• [Exercise requirements]
The word "types" occurs in some lines of the data. Return each such line.

• [Excerpted records]
(** * k8s-agents-operator: the instrumentation injection engine

    A shallow embedding of [src/instrumentation/sdk.go] and of the
    environment validation of [src/api/v1alpha1/instrumentation_webhook.go],
    followed by the properties of the engine.

    Go strings are byte strings ([string], one [ascii] per byte), Go [int]
    is [Z], slices are lists, [map[string]T] is [gmap string T] and a
    missing key reads as the zero value.  A run-time panic (index out of
    range) and the exhaustion of the recursion bound of the model are
    explicit results. *)

From Stdlib Require Import ZArith String Ascii.
From stdpp Require Import base option list gmap strings fin_maps sorting.

Local Open Scope Z_scope.

(** ** Go's [strings] package (standard library), byte-wise *)

Module strings.

(** [strings.Split(s, sep)] for a one-byte separator, which is what every
    call site passes ([":"], [","], ["="]).  The result is never empty. *)
Fixpoint Split (s : string) (sep : ascii) : list string :=
  match s with
  | EmptyString => [EmptyString]
  | String c s' =>
      if Ascii.eqb c sep then EmptyString :: Split s' sep
      else match Split s' sep with
           | hd :: tl => String c hd :: tl
           | [] => [String c EmptyString]
           end
  end.

Definition HasPrefix (s pre : string) : bool := String.prefix pre s.

(** [strings.Contains(s, substr)]: [substr] starts at some offset of [s]. *)
Fixpoint Contains (s substr : string) : bool :=
  String.prefix substr s ||
  match s with
  | EmptyString => false
  | String _ s' => Contains s' substr
  end.

Fixpoint rev_onto (s acc : string) : string :=
  match s with
  | EmptyString => acc
  | String c s' => rev_onto s' (String c acc)
  end.

Definition rev (s : string) : string := rev_onto s EmptyString.

Definition HasSuffix (s suf : string) : bool := String.prefix (rev suf) (rev s).

Fixpoint Join (elems : list string) (sep : string) : string :=
  match elems with
  | [] => EmptyString
  | [e] => e
  | e :: rest => e +:+ sep +:+ Join rest sep
  end.

(** The six ASCII bytes of Go's [asciiSpace] table:
    tab, line feed, vertical tab, form feed, carriage return, space. *)
Definition asciiSpace (c : ascii) : bool :=
  let n := N_of_ascii c in
  ((9 <=? n)%N && (n <=? 13)%N) || (n =? 32)%N.

(** The white space of [unicode.IsSpace] above U+007F, by UTF-8 encoding:
    U+0085 and U+00A0 take two bytes. *)
Definition space2 (c1 c2 : ascii) : bool :=
  (N_of_ascii c1 =? 194)%N &&
  ((N_of_ascii c2 =? 133)%N || (N_of_ascii c2 =? 160)%N).

(** U+1680, U+2000..U+200A, U+2028, U+2029, U+202F, U+205F and U+3000
    take three bytes. *)
Definition space3 (c1 c2 c3 : ascii) : bool :=
  let n1 := N_of_ascii c1 in
  let n2 := N_of_ascii c2 in
  let n3 := N_of_ascii c3 in
  ((n1 =? 225) && (n2 =? 154) && (n3 =? 128))%N ||
  ((n1 =? 226) && (n2 =? 128) &&
     (((128 <=? n3) && (n3 <=? 138)) || (n3 =? 168) || (n3 =? 169) || (n3 =? 175)))%N ||
  ((n1 =? 226) && (n2 =? 129) && (n3 =? 159))%N ||
  ((n1 =? 227) && (n2 =? 128) && (n3 =? 128))%N.

(** [strings.TrimLeftFunc(s, unicode.IsSpace)]: drop leading white-space
    runes; a byte sequence that is not the encoding of a white-space rune
    stops the scan. *)
Fixpoint trimLeft (s : string) : string :=
  match s with
  | EmptyString => EmptyString
  | String c1 s1 =>
      if asciiSpace c1 then trimLeft s1
      else match s1 with
           | EmptyString => s
           | String c2 s2 =>
               if space2 c1 c2 then trimLeft s2
               else match s2 with
                    | EmptyString => s
                    | String c3 s3 =>
                        if space3 c1 c2 c3 then trimLeft s3 else s
                    end
           end
  end.

(** The same scan from the end, on the reversed string: the last byte
    comes first. *)
Fixpoint trimLeftRev (r : string) : string :=
  match r with
  | EmptyString => EmptyString
  | String c1 r1 =>
      if asciiSpace c1 then trimLeftRev r1
      else match r1 with
           | EmptyString => r
           | String c2 r2 =>
               if space2 c2 c1 then trimLeftRev r2
               else match r2 with
                    | EmptyString => r
                    | String c3 r3 =>
                        if space3 c3 c2 c1 then trimLeftRev r3 else r
                    end
           end
  end.

Definition trimRight (s : string) : string := rev (trimLeftRev (rev s)).

(** [strings.TrimSpace]. *)
Definition TrimSpace (s : string) : string := trimRight (trimLeft s).

(** ASCII lower-casing; it agrees with [strings.ToLower] on strings made of
    ASCII bytes only. *)
Definition lowerByte (c : ascii) : ascii :=
  let n := N_of_ascii c in
  if ((65 <=? n) && (n <=? 90))%N then ascii_of_N (n + 32) else c.

Fixpoint asciiToLower (s : string) : string :=
  match s with
  | EmptyString => EmptyString
  | String c s' => String (lowerByte c) (asciiToLower s')
  end.

End strings.

(** ** Kubernetes API types (external), restricted to the fields the engine reads or writes *)

Module metav1.

Module OwnerReference.
Record t := mk { Kind : string; Name : string; UID : string }.
End OwnerReference.

Module ObjectMeta.
Record t := mk {
  Name : string;
  Namespace : string;
  UID : string;
  Labels : gmap string string;
  Annotations : gmap string string;
  OwnerReferences : list OwnerReference.t
}.
(** The zero value [metav1.ObjectMeta{}]. *)
Definition zero : t := mk EmptyString EmptyString EmptyString ∅ ∅ [].
End ObjectMeta.

End metav1.

Module types.
Module NamespacedName.
Record t := mk { Namespace : string; Name : string }.
End NamespacedName.
End types.

Module appsv1.
Module ReplicaSet.
Record t := mk { ObjectMeta : metav1.ObjectMeta.t }.
(** The zero value [appsv1.ReplicaSet{}]. *)
Definition zero : t := mk metav1.ObjectMeta.zero.
End ReplicaSet.
End appsv1.

Module corev1.

Module ObjectFieldSelector.
Record t := mk { FieldPath : string }.
End ObjectFieldSelector.

Module SecretKeySelector.
Record t := mk {
  LocalObjectReference_Name : string;
  Key : string;
  Optional : option bool
}.
End SecretKeySelector.

Module EnvVarSource.
Record t := mk {
  FieldRef : option ObjectFieldSelector.t;
  SecretKeyRef : option SecretKeySelector.t
}.
End EnvVarSource.

Module EnvVar.
Record t := mk {
  Name : string;
  Value : string;
  ValueFrom : option EnvVarSource.t
}.
(** [container.Env[idx].Value = v] *)
Definition with_Value (e : t) (v : string) : t := mk (Name e) v (ValueFrom e).
End EnvVar.

Module Container.
Record t := mk {
  Name : string;
  Image : string;
  Env : list EnvVar.t
}.
(** [container.Env = envs] *)
Definition with_Env (c : t) (envs : list EnvVar.t) : t := mk (Name c) (Image c) envs.
End Container.

Module PodSpec.
Record t := mk {
  Containers : list Container.t;
  NodeName : string
}.
End PodSpec.

Module Pod.
Record t := mk {
  ObjectMeta : metav1.ObjectMeta.t;
  Spec : PodSpec.t
}.
Definition Containers (pod : t) : list Container.t := PodSpec.Containers (Spec pod).
(** [pod.Spec.Containers = cs] *)
Definition with_Containers (pod : t) (cs : list Container.t) : t :=
  mk (ObjectMeta pod) (PodSpec.mk cs (PodSpec.NodeName (Spec pod))).
End Pod.

Module Namespace.
Record t := mk { ObjectMeta : metav1.ObjectMeta.t }.
Definition Name (ns : t) : string := metav1.ObjectMeta.Name (ObjectMeta ns).
End Namespace.

End corev1.

(** ** Attribute keys of [go.opentelemetry.io/otel/semconv/v1.5.0] (external) *)

Module semconv.
Definition ServiceVersionKey : string := "service.version".
Definition ServiceInstanceIDKey : string := "service.instance.id".
Definition K8SNamespaceNameKey : string := "k8s.namespace.name".
Definition K8SNodeNameKey : string := "k8s.node.name".
Definition K8SPodNameKey : string := "k8s.pod.name".
Definition K8SPodUIDKey : string := "k8s.pod.uid".
Definition K8SContainerNameKey : string := "k8s.container.name".
Definition K8SReplicaSetNameKey : string := "k8s.replicaset.name".
Definition K8SReplicaSetUIDKey : string := "k8s.replicaset.uid".
Definition K8SDeploymentNameKey : string := "k8s.deployment.name".
Definition K8SDeploymentUIDKey : string := "k8s.deployment.uid".
Definition K8SStatefulSetNameKey : string := "k8s.statefulset.name".
Definition K8SStatefulSetUIDKey : string := "k8s.statefulset.uid".
Definition K8SDaemonSetNameKey : string := "k8s.daemonset.name".
Definition K8SDaemonSetUIDKey : string := "k8s.daemonset.uid".
Definition K8SJobNameKey : string := "k8s.job.name".
Definition K8SJobUIDKey : string := "k8s.job.uid".
Definition K8SCronJobNameKey : string := "k8s.cronjob.name".
Definition K8SCronJobUIDKey : string := "k8s.cronjob.uid".
End semconv.

(** ** Shared conventions of the embedding *)

(** [s[i]] on a slice: [None] is the index-out-of-range panic. *)
Definition at_index {A : Type} (l : list A) (i : Z) : option A :=
  if (0 <=? i) then l !! Z.to_nat i else None.

(** [len(s)] *)
Definition len {A : Type} (l : list A) : Z := Z.of_nat (length l).

(** [m[k]] on a [map[string]string]: the empty string when [k] is absent. *)
Definition map_index (m : gmap string string) (k : string) : string :=
  default EmptyString (m !! k).

(** [m[k]] on a [map[string]bool]: [false] when [k] is absent. *)
Definition set_index (m : gmap string bool) (k : string) : bool :=
  default false (m !! k).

• [Task solution]
(** ** Kubernetes API types (external), restricted to the fields the engine reads or writes *)
Module types.
End types.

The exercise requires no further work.